DIRECTIONS
Scan the records for the line containing "by rewrite handleSendMessage_no_conversation."; extract it and all later lines, verbatim, through the end, and nothing before it.

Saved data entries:
----

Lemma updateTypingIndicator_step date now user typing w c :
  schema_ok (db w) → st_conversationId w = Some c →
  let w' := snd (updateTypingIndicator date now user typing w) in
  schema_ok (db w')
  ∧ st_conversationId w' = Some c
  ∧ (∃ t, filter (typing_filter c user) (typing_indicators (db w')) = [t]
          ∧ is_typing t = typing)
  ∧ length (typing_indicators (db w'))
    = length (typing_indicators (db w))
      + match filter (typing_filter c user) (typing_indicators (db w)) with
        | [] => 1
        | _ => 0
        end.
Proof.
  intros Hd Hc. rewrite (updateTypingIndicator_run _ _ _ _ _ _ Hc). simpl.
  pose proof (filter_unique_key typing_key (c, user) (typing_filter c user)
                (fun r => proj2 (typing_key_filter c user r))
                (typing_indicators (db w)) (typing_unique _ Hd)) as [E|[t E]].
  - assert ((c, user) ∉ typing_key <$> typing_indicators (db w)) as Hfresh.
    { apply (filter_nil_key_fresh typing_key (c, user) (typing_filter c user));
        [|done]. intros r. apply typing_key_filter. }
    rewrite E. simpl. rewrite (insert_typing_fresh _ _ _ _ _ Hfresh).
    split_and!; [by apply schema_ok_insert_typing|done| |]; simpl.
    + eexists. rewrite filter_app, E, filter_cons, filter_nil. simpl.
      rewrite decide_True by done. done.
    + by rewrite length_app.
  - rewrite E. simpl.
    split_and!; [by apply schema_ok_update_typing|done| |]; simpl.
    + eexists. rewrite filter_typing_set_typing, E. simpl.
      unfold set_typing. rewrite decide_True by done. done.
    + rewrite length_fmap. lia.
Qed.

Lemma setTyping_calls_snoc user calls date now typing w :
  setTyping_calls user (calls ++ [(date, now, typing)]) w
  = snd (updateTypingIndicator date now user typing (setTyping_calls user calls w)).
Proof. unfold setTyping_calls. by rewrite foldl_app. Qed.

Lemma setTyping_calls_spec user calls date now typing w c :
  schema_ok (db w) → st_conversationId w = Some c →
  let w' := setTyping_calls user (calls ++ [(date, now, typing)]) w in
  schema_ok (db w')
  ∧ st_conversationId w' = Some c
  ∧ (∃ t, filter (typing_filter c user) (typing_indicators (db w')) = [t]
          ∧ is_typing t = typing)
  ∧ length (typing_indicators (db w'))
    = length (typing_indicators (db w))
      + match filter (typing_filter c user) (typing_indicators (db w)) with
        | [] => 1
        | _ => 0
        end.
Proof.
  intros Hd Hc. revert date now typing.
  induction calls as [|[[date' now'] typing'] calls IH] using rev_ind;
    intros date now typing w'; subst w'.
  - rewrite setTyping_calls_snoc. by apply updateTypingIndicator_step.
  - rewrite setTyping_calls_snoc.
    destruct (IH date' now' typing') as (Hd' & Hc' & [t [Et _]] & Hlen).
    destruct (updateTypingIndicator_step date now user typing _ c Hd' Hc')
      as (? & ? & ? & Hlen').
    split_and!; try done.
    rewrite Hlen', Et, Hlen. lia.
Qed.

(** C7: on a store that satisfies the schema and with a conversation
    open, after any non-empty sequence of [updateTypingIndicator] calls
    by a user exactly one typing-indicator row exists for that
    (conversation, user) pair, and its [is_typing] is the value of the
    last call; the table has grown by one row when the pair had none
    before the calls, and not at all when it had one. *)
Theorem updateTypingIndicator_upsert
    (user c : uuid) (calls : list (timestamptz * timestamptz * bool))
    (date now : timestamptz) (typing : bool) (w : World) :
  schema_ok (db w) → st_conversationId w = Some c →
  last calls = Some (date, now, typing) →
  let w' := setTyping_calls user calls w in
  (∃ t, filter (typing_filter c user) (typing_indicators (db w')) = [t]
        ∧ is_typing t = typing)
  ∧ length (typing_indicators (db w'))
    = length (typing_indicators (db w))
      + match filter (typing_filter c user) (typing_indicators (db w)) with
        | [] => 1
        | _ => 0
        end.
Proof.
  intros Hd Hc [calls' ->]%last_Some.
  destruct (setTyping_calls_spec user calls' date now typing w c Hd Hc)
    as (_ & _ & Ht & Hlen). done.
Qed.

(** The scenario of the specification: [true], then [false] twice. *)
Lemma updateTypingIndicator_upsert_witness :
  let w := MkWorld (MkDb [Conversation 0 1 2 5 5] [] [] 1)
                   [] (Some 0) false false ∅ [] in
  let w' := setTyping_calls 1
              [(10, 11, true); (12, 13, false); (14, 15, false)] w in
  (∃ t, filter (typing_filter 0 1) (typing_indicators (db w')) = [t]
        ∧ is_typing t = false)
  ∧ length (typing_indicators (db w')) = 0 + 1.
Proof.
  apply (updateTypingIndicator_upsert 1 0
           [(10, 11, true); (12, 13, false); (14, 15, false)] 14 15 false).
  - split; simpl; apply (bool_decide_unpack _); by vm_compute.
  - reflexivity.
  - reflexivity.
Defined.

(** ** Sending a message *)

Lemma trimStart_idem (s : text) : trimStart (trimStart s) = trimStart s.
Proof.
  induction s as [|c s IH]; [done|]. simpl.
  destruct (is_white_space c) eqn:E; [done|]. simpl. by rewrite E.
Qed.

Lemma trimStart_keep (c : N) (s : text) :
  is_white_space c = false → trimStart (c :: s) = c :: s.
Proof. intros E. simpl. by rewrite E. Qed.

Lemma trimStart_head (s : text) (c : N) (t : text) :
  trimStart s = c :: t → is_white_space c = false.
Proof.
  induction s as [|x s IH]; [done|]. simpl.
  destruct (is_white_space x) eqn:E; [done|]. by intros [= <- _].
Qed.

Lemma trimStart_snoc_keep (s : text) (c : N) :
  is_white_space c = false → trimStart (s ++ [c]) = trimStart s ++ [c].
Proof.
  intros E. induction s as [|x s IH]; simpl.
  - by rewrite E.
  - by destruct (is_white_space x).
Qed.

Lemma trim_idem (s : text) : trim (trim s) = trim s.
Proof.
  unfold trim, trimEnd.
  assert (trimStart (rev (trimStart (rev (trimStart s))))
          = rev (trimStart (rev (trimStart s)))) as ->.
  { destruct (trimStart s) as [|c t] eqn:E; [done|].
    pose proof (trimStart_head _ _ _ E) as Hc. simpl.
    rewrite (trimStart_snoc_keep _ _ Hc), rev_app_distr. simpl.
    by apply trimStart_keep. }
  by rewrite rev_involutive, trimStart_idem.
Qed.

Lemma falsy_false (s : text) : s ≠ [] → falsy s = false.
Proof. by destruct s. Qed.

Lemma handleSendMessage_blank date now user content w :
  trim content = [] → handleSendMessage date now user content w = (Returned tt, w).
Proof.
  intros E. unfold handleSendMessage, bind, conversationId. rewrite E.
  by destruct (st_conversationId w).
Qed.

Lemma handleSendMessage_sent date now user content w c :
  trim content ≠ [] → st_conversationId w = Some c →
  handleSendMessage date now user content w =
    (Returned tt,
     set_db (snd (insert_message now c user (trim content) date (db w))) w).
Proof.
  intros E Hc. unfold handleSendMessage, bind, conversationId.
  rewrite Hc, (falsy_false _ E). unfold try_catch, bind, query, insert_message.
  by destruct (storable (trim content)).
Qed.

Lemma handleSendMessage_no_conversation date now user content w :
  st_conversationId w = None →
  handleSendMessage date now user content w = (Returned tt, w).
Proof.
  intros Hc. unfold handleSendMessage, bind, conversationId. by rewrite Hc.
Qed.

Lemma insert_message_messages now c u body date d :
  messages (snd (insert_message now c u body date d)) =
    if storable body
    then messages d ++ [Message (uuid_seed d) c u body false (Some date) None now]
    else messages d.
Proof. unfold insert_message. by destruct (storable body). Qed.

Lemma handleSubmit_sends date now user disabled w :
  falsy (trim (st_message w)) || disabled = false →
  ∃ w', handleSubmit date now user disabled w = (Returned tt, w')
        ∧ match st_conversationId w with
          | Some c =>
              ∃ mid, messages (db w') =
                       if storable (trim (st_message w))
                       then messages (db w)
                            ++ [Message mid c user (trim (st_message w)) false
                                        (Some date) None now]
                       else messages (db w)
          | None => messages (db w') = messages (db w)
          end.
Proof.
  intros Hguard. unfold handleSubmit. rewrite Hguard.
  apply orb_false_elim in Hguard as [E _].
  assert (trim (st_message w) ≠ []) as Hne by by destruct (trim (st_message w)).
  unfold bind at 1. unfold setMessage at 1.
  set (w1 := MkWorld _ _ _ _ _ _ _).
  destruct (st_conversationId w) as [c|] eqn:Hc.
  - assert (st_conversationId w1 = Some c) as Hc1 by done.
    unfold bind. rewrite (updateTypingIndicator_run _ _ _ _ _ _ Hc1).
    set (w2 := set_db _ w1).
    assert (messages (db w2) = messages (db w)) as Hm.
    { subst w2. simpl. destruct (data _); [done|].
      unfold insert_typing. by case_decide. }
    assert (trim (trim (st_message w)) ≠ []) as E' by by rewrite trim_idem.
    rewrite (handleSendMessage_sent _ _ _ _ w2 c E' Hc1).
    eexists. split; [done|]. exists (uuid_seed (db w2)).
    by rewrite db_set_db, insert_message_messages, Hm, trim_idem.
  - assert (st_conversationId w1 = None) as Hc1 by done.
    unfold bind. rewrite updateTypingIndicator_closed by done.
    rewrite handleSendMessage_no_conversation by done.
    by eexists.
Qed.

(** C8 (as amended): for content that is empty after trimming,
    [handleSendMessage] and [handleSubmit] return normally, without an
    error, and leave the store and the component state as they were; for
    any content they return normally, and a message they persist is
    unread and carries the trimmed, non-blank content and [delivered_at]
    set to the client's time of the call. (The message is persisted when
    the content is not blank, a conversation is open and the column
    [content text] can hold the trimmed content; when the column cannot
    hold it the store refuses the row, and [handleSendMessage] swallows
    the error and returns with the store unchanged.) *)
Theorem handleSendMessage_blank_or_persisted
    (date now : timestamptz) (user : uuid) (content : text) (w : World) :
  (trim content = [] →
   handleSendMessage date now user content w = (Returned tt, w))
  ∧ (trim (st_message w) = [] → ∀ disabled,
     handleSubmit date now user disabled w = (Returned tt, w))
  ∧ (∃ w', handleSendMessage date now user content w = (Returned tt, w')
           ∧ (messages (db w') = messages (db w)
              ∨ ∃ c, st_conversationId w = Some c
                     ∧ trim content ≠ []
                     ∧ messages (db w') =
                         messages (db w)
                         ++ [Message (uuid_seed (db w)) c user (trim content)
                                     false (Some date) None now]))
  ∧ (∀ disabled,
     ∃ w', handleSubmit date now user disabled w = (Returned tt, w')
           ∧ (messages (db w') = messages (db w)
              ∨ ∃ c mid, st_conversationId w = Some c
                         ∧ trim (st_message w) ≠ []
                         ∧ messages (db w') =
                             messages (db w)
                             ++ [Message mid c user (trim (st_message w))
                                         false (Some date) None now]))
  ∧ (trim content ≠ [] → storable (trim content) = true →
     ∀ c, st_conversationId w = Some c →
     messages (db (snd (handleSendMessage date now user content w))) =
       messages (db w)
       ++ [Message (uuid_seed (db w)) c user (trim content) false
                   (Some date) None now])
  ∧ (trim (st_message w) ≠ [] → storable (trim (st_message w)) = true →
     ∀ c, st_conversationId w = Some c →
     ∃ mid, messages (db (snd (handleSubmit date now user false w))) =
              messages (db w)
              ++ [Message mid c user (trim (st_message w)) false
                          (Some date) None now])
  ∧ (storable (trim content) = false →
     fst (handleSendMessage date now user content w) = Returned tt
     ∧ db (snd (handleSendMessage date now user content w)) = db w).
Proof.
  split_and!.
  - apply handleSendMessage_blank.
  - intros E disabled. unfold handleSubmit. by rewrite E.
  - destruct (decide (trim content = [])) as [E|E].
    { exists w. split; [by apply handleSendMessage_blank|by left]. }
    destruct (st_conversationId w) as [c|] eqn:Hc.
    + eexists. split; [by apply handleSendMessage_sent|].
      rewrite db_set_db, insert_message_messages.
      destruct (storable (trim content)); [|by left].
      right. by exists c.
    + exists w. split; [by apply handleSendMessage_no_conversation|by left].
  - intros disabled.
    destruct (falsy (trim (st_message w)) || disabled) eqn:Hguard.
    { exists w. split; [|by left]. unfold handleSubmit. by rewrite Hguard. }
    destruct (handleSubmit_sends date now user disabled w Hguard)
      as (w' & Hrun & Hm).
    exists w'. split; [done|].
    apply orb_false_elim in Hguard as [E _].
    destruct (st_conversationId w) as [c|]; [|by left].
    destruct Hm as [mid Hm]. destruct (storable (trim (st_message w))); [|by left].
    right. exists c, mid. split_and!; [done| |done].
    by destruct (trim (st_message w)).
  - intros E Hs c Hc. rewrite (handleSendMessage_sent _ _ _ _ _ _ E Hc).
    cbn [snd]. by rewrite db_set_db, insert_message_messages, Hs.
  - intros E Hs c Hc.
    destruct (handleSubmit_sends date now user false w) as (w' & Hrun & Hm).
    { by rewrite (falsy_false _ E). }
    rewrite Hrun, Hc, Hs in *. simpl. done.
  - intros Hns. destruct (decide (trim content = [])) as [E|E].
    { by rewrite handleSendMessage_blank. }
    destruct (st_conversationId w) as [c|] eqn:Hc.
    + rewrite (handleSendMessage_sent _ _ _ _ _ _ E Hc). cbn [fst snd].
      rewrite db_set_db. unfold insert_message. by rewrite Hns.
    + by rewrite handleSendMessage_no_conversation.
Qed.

----

EXERCISE SOLUTION
    + by rewrite handleSendMessage_no_conversation.
Qed.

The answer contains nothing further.